The records
--- START ---
(** A Python [float] is a binary64 number: [float64 x] is the nearest number
    with 53 significant bits, ties to even, for the magnitudes that occur
    here (neither subnormal nor overflowing). *)
Definition fits64 (k : Z) (x : Q) : bool := (Z.abs (Torch.coefficient k x) <=? 2 ^ 53)%Z.

Fixpoint round64_from (fuel : nat) (k : Z) (x : Q) : Q :=
  match fuel with
  | O => (inject_Z (Torch.coefficient k x) * Torch.pow2 k)%Q
  | S fuel' =>
      if fits64 k x then (inject_Z (Torch.coefficient k x) * Torch.pow2 k)%Q
      else round64_from fuel' (k + 1) x
  end.

Definition float64 (x : Q) : Q :=
  if (Qnum x =? 0)%Z then 0%Q
  else round64_from 4 (Z.log2 (Z.abs (Qnum x)) - Z.log2 (Z.pos (Qden x)) - 54) x.

(** [ceil(test_size * n_samples)] as the library evaluates it, on the
    binary64 number nearest to the written [test_size] and with the product
    rounded to binary64. *)
Definition n_test_float64 (n_samples : nat) (test_size : Q) : nat :=
  Z.to_nat (Qceiling (float64 (float64 test_size * Torch.Qnat n_samples))).

(** [_validate_shuffle_split] for a float [test_size] and no [train_size].
    [test_size] is the fraction as it is written in the call, and the
    ceiling is taken of the exact product.  The library takes it of the
    binary64 product [n_test_float64], which can be one more (8 instead of 7
    for 0.07 of 100 samples); for the script's 0.2 the two agree on every
    number of samples the 140 candidates allow, see [n_test_of_script]. *)
Definition validate_shuffle_split (n_samples : nat) (test_size : Q) : Py.result (nat * nat) :=
  if negb (Qle_bool test_size 0) && negb (Qle_bool 1 test_size) then
    let n_test := Z.to_nat (Qceiling (test_size * Torch.Qnat n_samples)) in
    let n_train := n_samples - n_test in
    if Nat.eqb n_train 0 then
      Py.Raise (Py.ValueError "the resulting train set will be empty")
    else Py.Ok (n_train, n_test)
  else Py.Raise (Py.ValueError "test_size should be a float in the (0, 1) range").

(** One round of the tie-breaking loop of [_approximate_mode]; the loop is
    left once nothing remains to be added. *)
Definition add_round (G : RandomGen) (remainder : list Z)
    (acc : list nat * nat * rng G) (value : Z) : list nat * nat * rng G :=
  let '(floored, need_to_add, r) := acc in
  if Nat.eqb need_to_add 0 then acc
  else
    let inds := where_eq remainder value in
    let add_now := Nat.min (List.length inds) need_to_add in
    let '(inds, r) := choice G r inds add_now in
    (increment_at inds floored, need_to_add - add_now, r).

(** [_approximate_mode(class_counts, n_draws, rng)].  With
    [total = class_counts.sum()], class [i] gets the floor of
    [class_counts[i] * n_draws / total]; the remainders are compared through
    [class_counts[i] * n_draws mod total], their common multiple by [total]. *)
Definition approximate_mode (G : RandomGen) (class_counts : list nat) (n_draws : nat)
    (r : rng G) : list nat * rng G :=
  let total := sum class_counts in
  let floored := map (fun c => c * n_draws / total) class_counts in
  let need_to_add := n_draws - sum floored in
  if 0 <? need_to_add then
    let remainder := map (fun c => Z.of_nat ((c * n_draws) mod total)) class_counts in
    let values := rev (unique remainder) in
    let '(floored, _, r) := fold_left (add_round G remainder) values (floored, need_to_add, r) in
    (floored, r)
  else (floored, r).

(** [a.take(p, mode='clip')]. *)
Definition take_clip (a : list nat) (p : list nat) : list nat :=
  map (fun i => nth (Nat.min i (List.length a - 1)) a 0) p.

(** The Python slice [l[a:b]]. *)
Definition slice {A} (l : list A) (a b : nat) : list A := firstn (b - a) (skipn a l).

(** The body of the per-class loop of [_iter_indices]. *)
Definition split_class (G : RandomGen)
    (acc : list nat * list nat * rng G) (c : list nat * nat * nat * nat)
    : list nat * list nat * rng G :=
  let '(train, test, r) := acc in
  let '(class_indices_i, class_counts_i, n_i, t_i) := c in
  let '(perm, r) := permutation G r (seq 0 class_counts_i) in
  let perm_indices_class_i := take_clip class_indices_i perm in
  ((train ++ slice perm_indices_class_i 0 n_i)%list,
   (test ++ slice perm_indices_class_i n_i (n_i + t_i))%list,
   r).

(** StratifiedShuffleSplit's one draw: train and test indices. *)
Definition stratified_shuffle_split (G : RandomGen) (n_train n_test : nat) (y : list Z)
    (r : rng G) : Py.result (list nat * list nat * rng G) :=
  let n_samples := List.length y in
  if negb ((0 <? n_test) && (n_test <? n_samples) && (0 <? n_train) && (n_train <? n_samples)
           && (n_train + n_test <=? n_samples)) then
    Py.Raise (Py.ValueError "test_size or train_size out of range")
  else
  let classes := unique y in
  let n_classes := List.length classes in
  let class_counts := map (count_eq y) classes in
  if existsb (fun c => c <? 2) class_counts then
    Py.Raise (Py.ValueError
      "The least populated class in y has only 1 member, which is too few.")
  else if n_train <? n_classes then
    Py.Raise (Py.ValueError
      "The train_size should be greater or equal to the number of classes")
  else if n_test <? n_classes then
    Py.Raise (Py.ValueError
      "The test_size should be greater or equal to the number of classes")
  else
    let class_indices := map (where_eq y) classes in
    let '(n_i, r) := approximate_mode G class_counts n_train r in
    let class_counts_remaining := map (fun p => fst p - snd p) (combine class_counts n_i) in
    let '(t_i, r) := approximate_mode G class_counts_remaining n_test r in
    let '(train, test, r) :=
      fold_left (split_class G)
        (combine (combine (combine class_indices class_counts) n_i) t_i) ([], [], r) in
    let '(train, r) := permutation G r train in
    let '(test, r) := permutation G r test in
    Py.Ok (train, test, r).

(** [train_test_split(np.arange(n), test_size, stratify, random_state)]:
    the two index arrays, and the process-wide generator afterwards. *)
Definition train_test_split (G : RandomGen) (n : nat) (test_size : Q) (stratify : list Z)
    (random_state : option Z) (global : rng G)
    : Py.result (list nat * list nat) * rng G :=
  match validate_shuffle_split n test_size with
  | Py.Raise e => (Py.Raise e, global)
  | Py.Ok (n_train, n_test) =>
      if negb (Nat.eqb n (List.length stratify)) then
        (Py.Raise
           (Py.ValueError "Found input variables with inconsistent numbers of samples"),
         global)
      else
        let r := check_random_state G random_state global in
        match stratified_shuffle_split G n_train n_test stratify r with
        | Py.Raise e => (Py.Raise e, global)
        | Py.Ok (train, test, r') =>
            (Py.Ok (train, test),
             match random_state with None => r' | Some _ => global end)
        end
  end.

(** A small generator to run the split with: it reverses where a real one
    shuffles and takes the first [size] members where a real one draws. *)
Definition reversing_gen : RandomGen := {|
  rng := unit;
  RandomState := fun _ => tt;
  permutation := fun r l => (rev l, r);
  choice := fun r l k => (firstn k l, r)
|}.

End Sklearn.

(** ** Cells 8 and 9: the module-level script *)

Definition notebook_data_dir : string :=
  "Users/tahmi/Documents/Work/ETAAV/DataSet/kochia/kochia/kochia"%string.

Definition empty_dataset_message : string :=
  "The dataset is empty. Please check the data_dir and ensure it contains the expected .npy files."%string.

(** Build the dataset, refuse an empty one, split the rest. *)
Definition script (env : Env) (G : Sklearn.RandomGen) (dir : string) (global : Sklearn.rng G)
    : Py.result (list nat * list nat) * Sklearn.rng G :=
  let dataset := HyperspectralDataset_init env dir in
  if Nat.eqb (HyperspectralDataset_len dataset) 0 then
    (Py.Raise (Py.ValueError empty_dataset_message), global)
  else
    Sklearn.train_test_split G (HyperspectralDataset_len dataset) (1 # 5)
      (labels dataset) (Some 42%Z) global.

(** ** Concrete inputs the statements below are run on *)

(** The same number: equal rationals, or the same infinity. *)
Definition same_number (a b : Torch.scalar) : Prop :=
  match a, b with
  | Torch.Fin x, Torch.Fin y => (x == y)%Q
  | Torch.PosInf, Torch.PosInf | Torch.NegInf, Torch.NegInf => True
  | _, _ => False
  end.

(** When two elements of an array differ it is not constant-valued. *)
Definition constant_valued (x : Tensor.t Torch.scalar) : Prop :=
  forall i j, Tensor.in_range (Tensor.shape x) i -> Tensor.in_range (Tensor.shape x) j ->
    same_number (Tensor.get x i) (Tensor.get x j).

Definition posix_join (a b : string) : string := (a ++ "/" ++ b)%string.

(** A directory without any sample file. *)
Definition empty_env : Env := {|
  path_join := posix_join;
  path_exists := fun _ => false;
  np_load := fun _ => Py.Raise (Py.OSError "No such file or directory")
|}.

(** A one-row sample, 64 pixels wide, one band, whose pixels alternate
    between 0 and 1. *)
Definition stripes : Tensor.t Torch.scalar :=
  Tensor.mk [1; 64; 1]
    (fun idx => match idx with
                | [_; w; _] => if Nat.even w then Torch.Fin 0 else Torch.Fin 1
                | _ => Torch.Fin 0
                end).

(** A 2 x 2 sample with one band and four different values. *)
Definition ramp : Tensor.t Torch.scalar :=
  Tensor.mk [2; 2; 1]
    (fun idx => match idx with
                | [h; w; _] => Torch.Fin (Torch.Qnat (2 * h + w))
                | _ => Torch.Fin 0
                end).

(** A directory holding the two samples above. *)
Definition two_sample_env : Env := {|
  path_join := posix_join;
  path_exists := fun p => String.eqb p "data/canola_1.npy" || String.eqb p "data/kochia_2.npy";
  np_load := fun p =>
    if String.eqb p "data/canola_1.npy" then Py.Ok stripes
    else if String.eqb p "data/kochia_2.npy" then Py.Ok ramp
    else Py.Raise (Py.OSError "No such file or directory")
|}.

(** The resized cube of a raw array (the array itself where resizing
    raises). *)
Definition resized (raw : Tensor.t Torch.scalar) : Tensor.t Torch.scalar :=
  match resize raw with
  | Py.Ok cube => cube
  | Py.Raise _ => raw
  end.

(** Three float32 values whose difference max - min overflows. *)
Definition wide_cube : Tensor.t Torch.scalar :=
  Tensor.mk [1; 1; 3]
    (fun idx => match idx with
                | [_; _; 0] => Torch.round32 (inject_Z (- 3 * 10 ^ 38))
                | [_; _; 1] => Torch.Fin 0
                | _ => Torch.round32 (inject_Z (3 * 10 ^ 38))
                end).

(** A 3 x 5 sample with one band and the value 0.1 everywhere. *)
Definition tenths : Tensor.t Torch.scalar :=
  Tensor.mk [3; 5; 1] (fun _ => Torch.Fin (1 # 10)).

(** A resized cube that is constant. *)
Definition flat_cube : Tensor.t Torch.scalar :=
  Tensor.mk [1; 2; 2] (fun _ => Torch.Fin (3 # 4)).

(** [k] samples of each of the seven classes, class after class. *)
Definition balanced_labels (k : nat) : list Z :=
  flat_map (fun c => repeat (Z.of_nat c) k) (seq 0 7).

Fixpoint nondecreasingb (l : list Z) : bool :=
  match l with
  | a :: (b :: _) as t => (a <=? b)%Z && nondecreasingb t
  | _ => true
  end.

(** A one-weight linear model to run the loop on: a batch is a list of
    (input, label) pairs, the prediction is [w * input], the loss is the sum
    of the absolute errors, and the optimizer subtracts the gradient. *)
Definition toy_framework : Framework := {|
  weights := Z;
  gradients := Z;
  optim_state := nat;
  generator := nat;
  batch := list (Z * Z);
  logits := list Z;
  batch_size := fun b => List.length b;
  model_call := fun training w g b =>
    (map (fun p => (w * fst p)%Z) b, if training then S g else g);
  criterion := fun out b =>
    inject_Z (fold_right Z.add 0%Z (map (fun p => Z.abs (fst p - snd (snd p))) (combine out b)));
  count_correct := fun out b =>
    Z.of_nat (List.length (filter (fun p => (fst p =? snd (snd p))%Z) (combine out b)));
  zero_grad := fun _ => 0%Z;
  backward := fun w g b gr =>
    (gr + fold_right Z.add 0%Z (map (fun p => Z.sgn (w * fst p - snd p) * fst p) b))%Z;
  optimizer_step := fun o w gr => ((w - gr)%Z, S o)
|}.

Definition toy_model : state toy_framework :=
  Build_state toy_framework 0%Z 0%Z 0 false 0.

Definition toy_loaders (ph : phase) : DataLoader toy_framework :=
  match ph with
  | Train => Build_DataLoader toy_framework 3 (fun _ => [[(1, 2); (2, 4)]; [(3, 6)]]%Z)
  | Val => Build_DataLoader toy_framework 2 (fun _ => [[(1, 0); (5, 10)]]%Z)
  end.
--- END ---
What to produce
What lines of the data contain the string "greater"? List them.

Result below
      "The train_size should be greater or equal to the number of classes")
      "The test_size should be greater or equal to the number of classes")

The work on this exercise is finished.